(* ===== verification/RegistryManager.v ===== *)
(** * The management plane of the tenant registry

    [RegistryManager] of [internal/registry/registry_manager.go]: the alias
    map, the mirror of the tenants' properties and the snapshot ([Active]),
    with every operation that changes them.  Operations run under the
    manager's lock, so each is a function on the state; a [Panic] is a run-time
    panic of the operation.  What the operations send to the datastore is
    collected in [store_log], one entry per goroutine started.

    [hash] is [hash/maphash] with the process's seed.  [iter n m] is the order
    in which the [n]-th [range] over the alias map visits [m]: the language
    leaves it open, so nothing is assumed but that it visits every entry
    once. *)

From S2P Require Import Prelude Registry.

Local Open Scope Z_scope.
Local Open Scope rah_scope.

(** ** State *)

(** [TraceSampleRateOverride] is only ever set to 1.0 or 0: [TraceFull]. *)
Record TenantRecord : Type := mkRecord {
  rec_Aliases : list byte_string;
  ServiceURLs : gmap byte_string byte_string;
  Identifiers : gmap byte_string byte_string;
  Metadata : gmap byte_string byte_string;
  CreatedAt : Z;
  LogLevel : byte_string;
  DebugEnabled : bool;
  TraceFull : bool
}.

DESCRIPTION OF THE TASK: Starting with the line that contains "[internal/registry/registry_manager.go]: the alias", copy each line through the end of the data exactly, and leave out all earlier lines.

RESPONSE TO THE EXERCISE:
    [RegistryManager] of [internal/registry/registry_manager.go]: the alias
    map, the mirror of the tenants' properties and the snapshot ([Active]),
    with every operation that changes them.  Operations run under the
    manager's lock, so each is a function on the state; a [Panic] is a run-time
    panic of the operation.  What the operations send to the datastore is
    collected in [store_log], one entry per goroutine started.

    [hash] is [hash/maphash] with the process's seed.  [iter n m] is the order
    in which the [n]-th [range] over the alias map visits [m]: the language
    leaves it open, so nothing is assumed but that it visits every entry
    once. *)

From S2P Require Import Prelude Registry.

Local Open Scope Z_scope.
Local Open Scope rah_scope.

(** ** State *)

(** [TraceSampleRateOverride] is only ever set to 1.0 or 0: [TraceFull]. *)
Record TenantRecord : Type := mkRecord {
  rec_Aliases : list byte_string;
  ServiceURLs : gmap byte_string byte_string;
  Identifiers : gmap byte_string byte_string;
  Metadata : gmap byte_string byte_string;
  CreatedAt : Z;
  LogLevel : byte_string;
  DebugEnabled : bool;
  TraceFull : bool
}.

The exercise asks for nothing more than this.